Rapid electrification continues, but east-west gap persists
In case you were wondering: Europe’s true fleets in 2021 continued the pace of rapid electrification set in 2020. How fast exactly? Dataforce has the figures. They show that EVs represented more than 30% of true fleet sales last year – but that the gap between the fast-forwarding west and the slow-moving east shows no sign of closing.
The first year of the pandemic marked a turning point for EVs. At the start of 2020, many feared the viral emergency would push electrification to the bottom of the corporate agenda. Actually, and for various reasons, quite the opposite happened.
10% to 20% to 30%
In 2019, all EV types (BEVs, PHEVs and mild hybrids) made up 10.1% of overall true fleet sales across 15 key European markets monitored by Dataforce. As it turns out, that figure jumped up by just over 10 percentage points in 2020, to 20.8%. According to the most recent annual figures, that rapid pace continues, with EV sales rising another 10 percentage points in 2021, to 30.9%.
The electrification trend is happening irrespective of the up-and-down movement of true fleet sales themselves – down 18.6% in the first pandemic year, but up again by 2.6% in 2021, to just under 3.5 million. To put everything in the right perspective, here’s how the four main motorisations evolved over the past two years:
- Diesel continued to decline, both in absolute terms (from 1.9 million in 2019 to just over 1 million last year) and in relative terms (45.8% market share in 2019 to 30.1% in 2021).
- Following a slump in 2020, petrol rebounded from 1.29 million back to 1.32 million last year. But in relative terms, it merely remained stationary, at about 38%.
- BEVs increased from nearly 150,000 in 2019 (and 3.6% market share) to about 393,000 in 2021 (11.3%).
- PHEVs overtook BEVs, rising from around 95,000 in 2019 (2.3%) to almost 465,000 in 2021 (13.4%).
Norway at 83%
However, the pace of electrification varies greatly per country. On one end of the scale is – no surprises there – Norway. The Nordic country has been in the vanguard of electrification almost from the start. If anything, it solidified its position last year, with BEV sales to true fleets increasing by 36% over 2020, and PHEV sales even going up by 46.4%. It all adds up to EVs representing 83% of total fleet sales in Norway last year.
Also doing extremely well:
- Sweden, where PHEV sales rose by 4.6%, but BEV sales shot up 74.3%, and EVs represented 55% of overall true fleet sales.
- The Netherlands, which saw PHEVs increase by 80.8%, but BEVs decline by 12.8%. Still, EVs made up 37% of true fleet sales.

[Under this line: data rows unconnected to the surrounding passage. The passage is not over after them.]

(* ===== verification/GgufModel.v ===== *)
(** * Typed reads of the metadata, and split model files (ds4.c) *)

From S2P Require Import Prelude Bytes Float64 Gguf.

(** ** Reading a value

    A getter returns [None] where the C function returns false. *)

(** A failed cursor makes the getter fail. *)
Definition quiet {A} (o : outcome A) : outcome (option A) :=
  match o with
  | Ok a => Ok (Some a)
  | CursorError _ _ => Ok None
  | Die msg => Die msg
  | Wild => Wild
  | Hang => Hang
  end.

Definition model_find_kv (m : ds4_model) (k : list Z) : option ds4_kv := List.find (fun e => bool_decide (key e = k)) (kv m).

(** A value of one of the given types, read by [read]. *)
Definition typed_read {A} (m : ds4_model) (k : list Z) (ok : Z -> bool) (read : Z -> Z -> outcome (option A)) : outcome (option A) :=
  match model_find_kv m k with
  | None => Ok None
  | Some e => if ok (type e) then read (type e) (value_pos e) else Ok None
  end.

(** cursor_read of an integer of [w] bytes at a place. *)
Definition uint_at (m : ds4_model) (w pos : Z) : outcome (option Z) :=
  quiet ('(v, _) ← cursor_uint (map_ m) (size m) w pos; mret v).

(** What a getter makes of the integer it read. *)
Definition with_value {A} (f : Z -> option A) (o : outcome (option Z)) : outcome (option A) :=
  match o with
  | Ok (Some v) => Ok (f v)
  | Ok None => Ok None
  | CursorError msg pos => CursorError msg pos
  | Die msg => Die msg
  | Wild => Wild
  | Hang => Hang
  end.

Definition model_get_string (m : ds4_model) (k : list Z) : outcome (option (list Z)) :=
  typed_read m k (fun t => t =? GGUF_VALUE_STRING) (fun _ pos => quiet ('(s, _) ← cursor_string (map_ m) (size m) pos; mret s)).

Definition model_get_u16 (m : ds4_model) (k : list Z) : outcome (option Z) :=
  typed_read m k (fun t => t =? GGUF_VALUE_UINT16) (fun _ => uint_at m 2).

Definition model_get_u32 (m : ds4_model) (k : list Z) : outcome (option Z) :=
  typed_read m k (fun t => t =? GGUF_VALUE_UINT32) (fun _ => uint_at m 4).

Definition model_get_u64 (m : ds4_model) (k : list Z) : outcome (option Z) :=
  typed_read m k (fun t => t =? GGUF_VALUE_UINT64) (fun _ => uint_at m 8).

Definition model_get_u64_compat (m : ds4_model) (k : list Z) : outcome (option Z) :=
  typed_read m k (fun t => (t =? GGUF_VALUE_UINT64) || (t =? GGUF_VALUE_UINT32))
    (fun t => uint_at m (if t =? GGUF_VALUE_UINT64 then 8 else 4)).

Definition model_get_bool (m : ds4_model) (k : list Z) : outcome (option bool) :=
  typed_read m k (fun t => t =? GGUF_VALUE_BOOL) (fun _ pos => with_value (fun v => Some (negb (v =? 0))) (uint_at m 1 pos)).

Definition i64 (z : Z) : Z := (z + 2 ^ 63) mod 2 ^ 64 - 2 ^ 63.

(** An id of type [t]: widths and signs vary, only what fits a non-negative int counts. *)
Definition token_id_of (t v : Z) : option Z :=
  let x := if t =? GGUF_VALUE_INT32 then i32 v else if t =? GGUF_VALUE_INT64 then i64 v else v in
  if (x <? 0) || (INT_MAX <? x) then None else Some x.

Definition model_get_token_id (m : ds4_model) (k : list Z) : outcome (option Z) :=
  typed_read m k
    (fun t => (t =? GGUF_VALUE_UINT32) || (t =? GGUF_VALUE_INT32) || (t =? GGUF_VALUE_UINT64) || (t =? GGUF_VALUE_INT64))
    (fun t pos => with_value (token_id_of t) (uint_at m (if (t =? GGUF_VALUE_UINT32) || (t =? GGUF_VALUE_INT32) then 4 else 8) pos)).

(** The double of a bit pattern, converted to float. *)
Definition float_of_double_bits (b : Z) : spec_float :=
  let s := Z.testbit b 63 in
  let e := Z.land (Z.shiftr b 52) 2047 in
  let m := Z.land b (2 ^ 52 - 1) in
  let signed v := if s then - v else v in
  if e =? 2047 then (if m =? 0 then S754_infinity s else S754_nan)
  else if e =? 0 then binary_normalize 24 128 (signed m) (-1074) s
  else binary_normalize 24 128 (signed (m + 2 ^ 52)) (e - 1075) s.

(** The bit pattern of the float that a number of type [t] becomes. *)
Definition f32_of (t v : Z) : Z :=
  if t =? GGUF_VALUE_FLOAT32 then v
  else if t =? GGUF_VALUE_FLOAT64 then F32.to_bits (float_of_double_bits v)
  else F32.to_bits (F32.of_Z (if t =? GGUF_VALUE_INT32 then i32 v else v)).

Definition model_get_f32_compat (m : ds4_model) (k : list Z) : outcome (option Z) :=
  typed_read m k
    (fun t => (t =? GGUF_VALUE_FLOAT32) || (t =? GGUF_VALUE_FLOAT64) || (t =? GGUF_VALUE_UINT32) || (t =? GGUF_VALUE_INT32))
    (fun t pos => with_value (fun v => Some (f32_of t v)) (uint_at m (if t =? GGUF_VALUE_FLOAT64 then 8 else 4) pos)).

Record ds4_array_ref := ArrayRef { a_type : Z; a_len : Z; data_pos : Z }.

Definition model_get_array (m : ds4_model) (k : list Z) : outcome (option ds4_array_ref) :=
  typed_read m k (fun t => t =? GGUF_VALUE_ARRAY) (fun _ pos =>
    quiet ('(t, pos) ← cursor_u32 (map_ m) (size m) pos;
           '(n, pos) ← cursor_u64 (map_ m) (size m) pos;
           mret (ArrayRef t n pos))).

(** Keys of the dots3note architecture, under its name or the older one; the buffer
    holds 96 bytes. *)
Definition dots3_kv_key (m : ds4_model) (suffix : list Z) : outcome (list Z) :=
  let name := bs "dots3note." ++ suffix in
  if 96 <=? blen name then Die (bs "dots3note metadata key overflow")
  else match model_find_kv m name with
  | Some _ => Ok name
  | None =>
      let name := bs "dots3-note." ++ suffix in
      if 96 <=? blen name then Die (bs "dots3note metadata key overflow") else Ok name
  end.

Definition model_get_dots3_u32 (m : ds4_model) (suffix : list Z) : outcome (option Z) := dots3_kv_key m suffix ≫= model_get_u32 m.
Definition model_get_dots3_u64 (m : ds4_model) (suffix : list Z) : outcome (option Z) := dots3_kv_key m suffix ≫= model_get_u64_compat m.
Definition model_get_dots3_string (m : ds4_model) (suffix : list Z) : outcome (option (list Z)) := dots3_kv_key m suffix ≫= model_get_string m.

(** ** Names of split files *)

Definition digit (c : Z) : bool := (48 <=? c) && (c <=? 57).
Definition blank (c : Z) : bool := (c =? 32) || ((9 <=? c) && (c <=? 13)).

(** strrchr of the dash: the place of the last one *)
Fixpoint last_dash (l : list Z) (i : Z) (found : option Z) : option Z :=
  match l with
  | [] => found
  | c :: l => last_dash l (i + 1) (if c =? 45 then Some i else found)
  end.

Fixpoint skip_blanks (l : list Z) : list Z :=
  match l with c :: l' => if blank c then skip_blanks l' else l | [] => [] end.
(** At most [n] digits. *)
Fixpoint digits_value (n : nat) (l : list Z) (v : Z) : Z * bool :=
  match n, l with
  | S n, c :: l => if digit c then (fst (digits_value n l (10 * v + (c - 48))), true) else (v, false)
  | _, _ => (v, false)
  end.
(** sscanf of the text after the dash with %05u: blanks, then a sign and digits, five
    characters at most *)
Definition scan_u5 (l : list Z) : option Z :=
  match skip_blanks l with
  | c :: r =>
      if (c =? 43) || (c =? 45) then
        let '(v, any) := digits_value 4 r 0 in if any then Some (if c =? 45 then u32 (- v) else v) else None
      else let '(v, any) := digits_value 5 (c :: r) 0 in if any then Some v else None
  | [] => None
  end.

(** %05u of a number of at most five digits *)
Definition five_digits (n : Z) : list Z := map (fun k => 48 + (n / k) mod 10) [10000; 1000; 100; 10; 1].
Definition PATH_MAX : Z := 4096.

Definition model_split_sibling_path (path : list Z) (index count : Z) : option (list Z) :=
  dash ← last_dash path 0 None;
  parsed ← scan_u5 (zdrop (dash + 1) path);
  if negb (parsed =? count) || (dash <? 9) then None
  else if negb (bool_decide (ztake 3 (zdrop (dash - 3) path) = bs "-of")) then None
  else
    let num := dash - 8 in
    if (num <? 1) || negb (znth 0 path (num - 1) =? 45) || negb (forallb digit (ztake 5 (zdrop num path))) then None
    else
      let out := ztake num path ++ five_digits (index + 1) ++ bs "-of-" ++ five_digits count ++ bs ".gguf" in
      if blen out <? PATH_MAX then Some out else None.

(** ** Opening *)

Section open_.
(** The files by name, the page size and calloc. *)
Context (file : list Z -> option (list Z)) (page : Z) (calloc : Z -> Z -> bool).

(** A shard as it is mapped: the rest of its last page reads as zeros. *)
Definition padded (b : list Z) : list Z := b ++ replicate (Z.to_nat (align_up (blen b) page - blen b)) 0.

(** The files of the shards, from number [k] on. *)
Fixpoint shard_files (path : list Z) (k : Z) (n : nat) (count : Z) : outcome (list (list Z)) :=
  match n with
  | O => Ok []
  | S n =>
      match (if k =? 0 then Some path else model_split_sibling_path path k count) with
      | None => Die (bs "does not use the -%05u-of-%05u.gguf naming convention")
      | Some p =>
          match file p with
          | None => Die (bs "cannot open model shard")
          | Some b => if blen b <? 32 then Die (bs "model shard is too small to be GGUF")
                      else l ← shard_files path (k + 1) n count; mret (b :: l)
          end
      end
  end.

Definition biased (bias : Z) (t : ds4_tensor) : ds4_tensor :=
  Tensor (t_name t) (ndim t) (dim t) (t_type t) (rel_offset t) (u64 (abs_offset t + bias)) (elements t) (t_bytes t).

Definition larger (x : Z) (t : ds4_tensor) : Z := if x <? t_bytes t then t_bytes t else x.

(** The tensors of the shards behind the first, and the largest. *)
Fixpoint shard_tensors (region : list Z) (start : Z) (shards : list (list Z)) (max : Z) : outcome (list ds4_tensor * Z) :=
  match shards with
  | [] => Ok ([], max)
  | b :: shards =>
      m ← model_parse_shard (zdrop start region) (blen b) calloc;
      '(l, max) ← shard_tensors region (start + blen (padded b)) shards (foldl larger max (tensors m));
      mret (map (biased start) (tensors m) ++ l, max)
  end.

Definition model_open_split (path : list Z) (count : Z) : outcome ds4_model :=
  if 99999 <? count then Die (bs "split GGUF shard count exceeds filename format")
  else if negb (bool_decide (model_split_sibling_path path 0 count = Some path))
  then Die (bs "open split GGUFs through their first shard")
  else
    shards ← shard_files path 0 (Z.to_nat count) count;
    let region := concat (map padded shards) in
    let total := blen region in
    if SIZE_MAX <? total then Die (bs "split GGUF size overflow")
    else
      '(m, pos) ← parse_header region total calloc;
      m ← parse_tensors region total calloc m pos;
      '(more, max) ← shard_tensors region (blen (padded (List.hd [] shards))) (List.tl shards) (max_tensor_bytes m);
      let all := tensors m ++ more in
      expected ← typed_read m (bs "split.tensors.count") (fun t => (t =? GGUF_VALUE_INT32) || (t =? GGUF_VALUE_UINT32)) (fun _ => uint_at m 4);
      if negb (default 0 expected =? 0) && negb (default 0 expected =? blen all) then Die (bs "split GGUF declares another number of tensors")
      else Ok (Model region total (version m) (n_kv m) (blen all) (alignment m) (tensor_data_pos m) max (kv m) all).

(** model_open, without a directory that the host installed *)
Definition model_open (path : list Z) : outcome ds4_model :=
  match file path with
  | None => Die (bs "cannot open model")
  | Some b =>
      if blen b <? 32 then Die (bs "model file is too small to be GGUF")
      else
        '(m, pos) ← parse_header b (blen b) calloc;
        short ← model_get_u16 m (bs "split.count");
        count ← match short with Some c => Ok (Some c) | None => model_get_u32 m (bs "split.count") end;
        if 1 <? default 0 count then parse_tensors b (blen b) calloc m pos ;; model_open_split path (default 0 count)
        else parse_tensors b (blen b) calloc m pos
  end.
End open_.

- Belgium, where BEVs went up by 72.3% and PHEVs by 54.9%, to a total true fleet market share for EVs of 31%.
The stark differences in the rise (and occasional decline) of BEV and PHEV sales per country is down to the specific set of purchase incentives and other fiscal stimuli offered by those countries.
The Big Five
The overall trend, however, is clear. But where it makes the most difference, is on Europe’s Big Five markets, which together represent about three quarters of the EU’s automotive market.
- In Germany, BEV sales to true fleets were up 104.3% in 2021, to just under 105,000 units. PHEV sales increased 53.7% to almost 142,000 units. EVs represented 31% of true fleet sales.
- In the UK, where BEVs shot up 71.6% to just under 106,000 and PHEVs increased 66.7% to almost 65,000, EVs represented 27% of total true fleet sales in 2021.
- In France, PHEVs more than doubled (+107.1%) to close to 67,000 units, while BEVs rose 41.8% to just over 32,000. EVs were 20% of the true fleet total.
- In Italy, BEV sales to true fleets were at about 22,500 (+64.3%) in 2021, PHEV sales at around 35,000 (+202%), resulting in 18% EVs in overall true fleet sales.
- Despite solid increases in both BEVs (+14.5% to about 8,000) and PHEVs (+74.8% to over 21,000), Spain remains the weakest link among the Big Five, with just 12% EVs in 2021 true fleet sales.
Perhaps more worryingly, the countries that were lagging behind in previous years – mainly in Eastern and Southern Europe – remain behind as their EV scores increase by far too little to catch up with more mature EV markets. Take for instance Poland. Yes, the share of EVs in true fleet sales doubled from 2020 to 2021. However, that increase was from 1% to 2%.
The very real risk of creating a two-tier Europe when it comes to vehicle electrification can only be avoided if governments and corporates in the affected countries come together to solve the chicken-and-egg problem of electrification: too little infrastructure will keep the number of EVs down, which will keep the demand for more infrastructure low.
While the east ponders that paradox, the west powers ahead. Marc Odinius, Managing Director of Dataforce, sees reasons to expect the rapid pace of electrification to continue: “2022 will be equally strong, especially as we see PHEVs reaching their relative maximum, and we believe that current restrictions will be vastly taken back, leaving room for growth.”